Eco-Artist Newton Harrison Has Left A Legacy Of Connecting Environmental Conservation To Art.
On Sept. 4, 2022, renowned ecological artist and activist Newton Harrison passed away from pancreatic cancer at age 89. He was one of the first artists to actively promote environmental protection, urban planning, and conservation through artistic expression. Starting in the 1970s and continuing into the 2000s, he and his wife Helen were known for creating effective, sometimes controversial, exhibitions with hidden messages.
The Harrisons began their work at the University of California San Diego, teaching art. Long before climate change was a hot-button issue, the Harrisons educated themselves on the effects of pollution on the climate. This knowledge motivated them to teach the world how climate change would affect humanity, studying soil science, urban planning, agriculture, and nature concerning human interaction. From there, Newton would create grand pieces of art using maps, topographic surveys, and infographics to paint a picture of the world without natural resources.
One of the early works the Harrisons created was the “Sacramento Meditations” in 1977. With foresight, the couple understood the value of water and land in California and how any natural disruption could cripple the state.
The Meditations are five maps of California’s waterways and mountains that addressed how big agricultural operations were overusing water. Without significant rainfall to make up for it, droughts would take a toll on state water supplies.
In the 70s, this take was seen as slightly dramatic. However, in the 21st century, many of the Harrisons’ anxieties came to fruition. The piece was the “first critique of the green revolution and intensive irrigated farming in art, linking the loss of biodiversity to the green revolution and industrialized agriculture. It also advocated an early bio-regional approach to the Central Valley of California,” according to The Harrison Studio.
Not all of Harrison’s work aimed to paint a grim picture. In the 1990s, the Cultural Council of South Holland commissioned Newton and Helen to consider an area in Holland that was experiencing urban development. They created a series of images of various materials proposing a balance between the urban, ecological, and farming communities. “The Vision of the Green Heart of Holland” was one of their most influential works, with the Dutch government eventually declaring this “green heart” as a protected public green space. No urban developments would be permitted in the outlined area between Amsterdam, Rotterdam, and Utrecht.

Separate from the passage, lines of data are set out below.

Lemma ban_succeeds c g u reason d :
  fault_free → authz_wired = true → roles_wf d → may_ban d c g u →
  wpd (GuildService.BanMember c g u reason)
    (λ o d', o = Ok tt ∧ banned d' u g = true ∧
       guilds d' = guilds d ∧ invites d' = invites d) d.
Proof.
  intros Hff Hw Hwf (Ha & Hact & Hu & row & Hrow & Ho). pose proof (fault_free_not_can_fail Hff) as Hno.
  unfold GuildService.BanMember, Authz.CanBan.
  apply wpd_bind. eapply wpd_Check; [reflexivity|]. intros b _ Hb. rewrite Hb by done. clear Hb.
  apply wpd_bind, wpd_ret, wpd_bind. unfold Authz.CanActOn, Authz.with_uuid. rewrite Hw, !uuid_parse_print.
  simpl (negb _). cbv iota. apply wpd_query_or; [|by intros ?%Hno]. rewrite Hact.
  apply wpd_bind, wpd_ret, wpd_bind, wpd_on_err. apply wpd_one; [|congruence|by intros ?%Hno].
  intros r Hr. assert (r = row) as -> by congruence.
  assert (uuid_eqb (g_owner_id row) u = false) as ->.
  { apply not_true_iff_false. by rewrite uuid_eqb_true. }
  apply wpd_bind, wpd_ret, wpd_bind, wpd_ignore. unfold Queries.RemoveGuildMember.
  apply wpd_sql; [|by intros ?%Hno]. intros t _. split; [|by intros ?%Hno].
  apply wpd_bind, wpd_on_err. unfold Queries.CreateBan. apply wpd_sql; [|by intros ?%Hno].
  intros t2 _. simpl guilds. simpl users. apply live_Some in Hrow as [Hrow _].
  assert (has (guilds d) g = true) as -> by (apply has_true; by eexists). rewrite Hu. simpl (_ && _).
  cbv iota zeta. split; [|by intros ?%Hno].
  apply wpd_bind, wpd_removeEveryoneRole; [done|]. intros d' Hd'. apply wpd_Publish.
  destruct Hd' as ([= Hg _ Hb Hi] & _).
  split_and!; [done| |by rewrite Hg|by rewrite Hi].
  unfold banned. rewrite Hb. simpl. rewrite lookup_insert_eq. by destruct (bans d !! _).
Qed.
Lemma ban_keeps_users c g u reason : steps (on_db (same users)) (GuildService.BanMember c g u reason).
Proof.
  assert (∀ r v, steps (on_db (same users)) (Queries.RemoveRole r v)) as Hr by (intros; frame_sql).
  assert (steps (on_db (same users)) (Queries.RemoveGuildMember g u)) as Hm by frame_sql.
  assert (steps (on_db (same users)) (Queries.CreateBan g u reason)) as Hb by frame_sql.
  assert (∀ v r, steps (on_db (same users)) (Authz.RemoveUserFromRole v r)) as Ha.
  { intros. unfold Authz.RemoveUserFromRole, Authz.parseUUID. steps_auto; auto. }
  unfold GuildService.BanMember, Authz.CanBan, Authz.Check, Authz.CanActOn, Authz.with_uuid,
    Authz.query_or, GuildService.removeEveryoneRole, Queries.GetEveryoneRole, Queries.GetGuildByID,
    GuildService.publishGuildEvent. steps_auto; auto.
Qed.

(** C10: a ban does not stop a join that has begun.  When a user passes the
    checks of a join and is banned before its first write, by anybody who may
    ban him, both requests succeed, and he ends up banned and a member: the
    table of bans is read once, early, and nothing that is written later
    looks at it. *)
Theorem join_outruns_ban u c code i reason w :
  fault_free → authz_wired = true → roles_wf (db w) →
  may_join (db w) u code i (clock (S (tick w))) → join_fks (db w) u i → (i_uses i < max_int32)%Z →
  may_ban (db w) c (i_guild_id i) u →
  ∃ w', rtc pool_step
      ([JoinGuild_thread u code; BanMember_thread c (i_guild_id i) u reason], w)
      ([Done (Ok tt); Done (Ok tt)], w') ∧
    banned (db w') u (i_guild_id i) = true ∧ Queries.member_of (db w') u (i_guild_id i) = true.
Proof.
  intros Hff Hw Hwf Hj Hfk Hlt Hban.
  destruct (join_checked u code i w Hff Hj) as (w1 & E1 & S1).
  rewrite <-E1 in Hwf, Hfk, Hban. pose proof (proj1 (live_Some _ _ _) (proj1 Hj)) as [Hi _].
  destruct (ban_succeeds c (i_guild_id i) u reason (db w1) Hff Hw Hwf Hban w1 eq_refl)
    as (Hok & Hb & Hg & Hinv).
  pose proof (ban_keeps_users c (i_guild_id i) u reason w1) as Hus.
  assert (∃ w2, run (BanMember_thread c (i_guild_id i) u reason) w1 = (Ok tt, w2) ∧
    w2 = (GuildService.BanMember c (i_guild_id i) u reason w1).2) as (w2 & E2 & Ew2).
  { rewrite BanMember_alone. unfold mbind, gom_bind.
    destruct (GuildService.BanMember _ _ _ _ w1) as [o w2]. simpl in Hok. subst o. by exists w2. }
  rewrite <-Ew2 in *. unfold on_db, same in Hus.
  destruct (join_commits u code i i w2 Hff) as [Hset Hfin];
    [by rewrite Hinv, E1|done|unfold join_fks in *; by rewrite Hg, Hus|].
  exists (run (join_commit u code i) w2).2. split_and!.
  - etrans; [apply pool_first, S1|]. etrans; [apply pool_cons, (pool_alone _ w1)|].
    rewrite E2. simpl. etrans; [apply pool_first, (pool_alone _ w2)|].
    rewrite Hfin; [apply rtc_refl|]. rewrite Hg. destruct Hban as (_ & _ & _ & row & -> & _). by eexists.
  - destruct Hset as (_ & Hbans & _). unfold banned in *. by rewrite Hbans.
  - destruct Hset as (_ & _ & _ & Hm). rewrite Hm. by rewrite bool_decide_eq_true_2.
Qed.

(** *** The limit of an invite *)
Lemma join_keeps_users us u code i : secure (λ d, users d = us) (join_commit u code i).
Proof.
  assert (∀ r v, steps (on_db (same users)) (Queries.AssignRole r v)) as H1 by (intros; frame_sql).
  assert (∀ g n c p, steps (on_db (same users)) (Queries.CreateRole g n c p)) as H2 by (intros; frame_sql).
  assert (∀ c g v x, steps (on_db (same users)) (Queries.RecordInviteUse c g v x)) as H3 by (intros; frame_sql).
  assert (∀ g v n c x, steps (on_db (same users)) (Queries.AddGuildMember g v n c x)) as H4 by (intros; frame_sql).
  assert (∀ c, steps (on_db (same users)) (Queries.IncrementInviteUses c)) as H5 by (intros; frame_sql).
  assert (∀ v r, steps (on_db (same users)) (Authz.AddUserToRole v r)) as H6.
  { intros. unfold Authz.AddUserToRole, Authz.parseUUID. steps_auto; auto. }
  assert (∀ g v, steps (on_db (same users)) (GuildService.ensureEveryoneRole g v)) as H7.
  { intros. unfold GuildService.ensureEveryoneRole, Queries.GetEveryoneRole. steps_auto; auto. }
  assert (∀ g v, steps (on_db (same users)) (GuildService.assignEveryoneRole g v)) as H8.
  { intros. unfold GuildService.assignEveryoneRole, Queries.GetEveryoneRole. steps_auto; auto. }
  assert (∀ g, steps (on_db (same users)) (GuildService.buildJoinResult g)) as H9.
  { intros. unfold GuildService.buildJoinResult. steps_auto. }
  unfold join_commit, join_count, join_rest, finish.
  repeat (apply secure_same; [steps_auto; auto|intros ?]); exact I.
Qed.
(** An invite lets in more users than it allows.  When two users pass the
    checks of an invite with one use left, and then write, both become
    members and the invite counts one use more than its maximum. *)
Theorem joins_overrun_limit u v code i w :
  fault_free → u ≠ v → (i_uses i + 1 = i_max_uses i)%Z →
  (i_max_uses i < max_int32)%Z → is_Some (live g_deleted (guilds (db w) !! i_guild_id i)) →
  (∀ x, x = u ∨ x = v → (∀ t, may_join (db w) x code i t) ∧ join_fks (db w) x i) →
  ∃ w' i', rtc pool_step ([JoinGuild_thread u code; JoinGuild_thread v code], w)
      ([Done (Ok tt); Done (Ok tt)], w') ∧
    Queries.member_of (db w') u (i_guild_id i) = true ∧
    Queries.member_of (db w') v (i_guild_id i) = true ∧
    invites (db w') !! code = Some i' ∧ i_max_uses i' = i_max_uses i ∧
    (i_uses i' = i_max_uses i + 1)%Z.
Proof.
  intros Hff Huv Hlast Hmax Hlive Hboth.
  destruct (Hboth u (or_introl eq_refl)) as [Hju Hfu]. destruct (Hboth v (or_intror eq_refl)) as [Hjv Hfv].
  destruct (join_checked u code i w Hff (Hju _)) as (w1 & E1 & S1).
  rewrite <-E1 in Hjv. destruct (join_checked v code i w1 Hff (Hjv _)) as (w2 & E2 & S2).
  pose proof (proj1 (live_Some _ _ _) (proj1 (Hju 0%Z))) as [Hi _].
  destruct (join_commits u code i i w2 Hff) as [(Hg & Hb & Hinv & Hm) Hok];
    [by rewrite E2, E1|lia|unfold join_fks in *; by rewrite E2, E1|].
  set (w3 := (run (join_commit u code i) w2).2) in *.
  assert (users (db w3) = users (db w2)) as Hus by (by apply (secure_run _ _ w2 (join_keeps_users _ u code i))).
  destruct (join_commits v code i (invite_used i) w3 Hff) as [(Hg' & Hb' & Hinv' & Hm') Hok'].
  { rewrite Hinv. simpl. by rewrite lookup_insert_eq. }
  { simpl. lia. }
  { unfold join_fks in *. rewrite Hg, Hus. simpl. by rewrite E2, E1. }
  set (w4 := (run (join_commit v code i) w3).2) in *.
  exists w4, (invite_used (invite_used i)). split_and!.
  - etrans; [apply pool_first, S1|]. etrans; [apply pool_cons, S2|].
    etrans; [apply pool_first, (pool_alone _ w2)|]. rewrite Hok by by rewrite E2, E1.
    etrans; [apply pool_cons, (pool_alone _ w3)|]. rewrite Hok'; [apply rtc_refl|].
    rewrite Hg. simpl. by rewrite E2, E1.
  - rewrite Hm'. rewrite bool_decide_eq_false_2 by (intros [_ ?]; done). unfold Queries.member_of in *. simpl.
    rewrite Hm. by rewrite bool_decide_eq_true_2.
  - rewrite Hm'. by rewrite bool_decide_eq_true_2.
  - rewrite Hinv'. simpl. by rewrite lookup_insert_eq.
  - done.
  - simpl. lia.
Qed.

(** *** Ownership and leaving *)
Lemma transfer_succeeds c g u d row :
  fault_free → live g_deleted (guilds d !! g) = Some row → g_owner_id row = c →
  Queries.member_of d u g = true → has (users d) u = true →
  wpd (GuildService.TransferOwnership c g u)
    (λ o d', o = Ok (guild_owned_by u row) ∧ guilds d' = <[g := guild_owned_by u row]> (guilds d) ∧
       roles d' = roles d ∧ guild_members d' = guild_members d) d.
Proof.
  intros Hff Hrow <- Hm Hu. pose proof (fault_free_not_can_fail Hff) as Hno.
  unfold GuildService.TransferOwnership.
  apply wpd_bind, wpd_on_err, wpd_one; [|congruence|by intros ?%Hno]. intros r Hr.
  assert (r = row) as -> by congruence. rewrite (proj2 (uuid_eqb_true _ _) eq_refl).
  apply wpd_bind, wpd_ret, wpd_bind, wpd_on_err, wpd_one; [intros m _| |by intros ?%Hno].
  2:{ intros E. by rewrite member_live, E in Hm. }
  apply wpd_bind, wpd_on_err. unfold Queries.TransferGuildOwnership.
  apply wpd_sql; [|by intros ?%Hno]. intros _ _. apply live_Some in Hrow as [-> _]. rewrite Hu.
  cbv zeta. split; [|by intros ?%Hno]. unfold GuildService.publishGuildEvent.
  apply wpd_bind, wpd_Publish, wpd_ret. by split_and!.
Qed.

So, what makes the Harrisons’ work controversial? Let’s just say they never shied away from using performance art to send a message. One of the first exhibits they opened was in Boston in 1971 called “Hog Pasture,” which used a live pig scurrying around in a box full of dirt and vegetation. Designed to explain how animals need nature to survive, the Boston Museum of Fine Arts would not permit a live pig in the exhibit. “Hog Pasture” was given a revival in 2012 in Los Angeles, CA, with a live pig grazing as initially intended. However, this wasn’t even the most controversial performance piece Newton and Helen would produce.
Notoriety came to Harrisons with the 1971 “Portable Fish Farm” in London. Six 20-foot-long tanks were filled with oysters, brine shrimp, and catfish to explain how humans might feed themselves while living in pollution, and the fish were to be eaten at the end of the show.
When word got out that they would be harvested by electrocution, the Royal Society for the Prevention of Cruelty to Animals protested heavily, despite reports saying it was the most humane method. Nevertheless, the catfish weren’t killed in public, and Harrison’s reputation was cemented. “I like to approach everything with an open mind and a bad attitude,” Newton said.
The Harrisons’ art became more popular in the 21st century with the rapid increase in climate change awareness. In 2008, they created the “Peninsula Europe” project, which aimed to invent the idea of a new type of trans-European forest that could actively move across the continent. It would combine different forest types that could absorb glacial run-off and snowmelt to negate droughts and help with carbon sequestration.
Newton Harrison, born on Oct. 20, 1932, in Brooklyn and raised in New Rochelle, NY, is survived by his three sons, a daughter, nine grandchildren, and six great-grandchildren. His artwork was powerful, forceful, cute at times, and, at other times, strange. Although, the message remained the same: we only have one planet; let’s take care of it.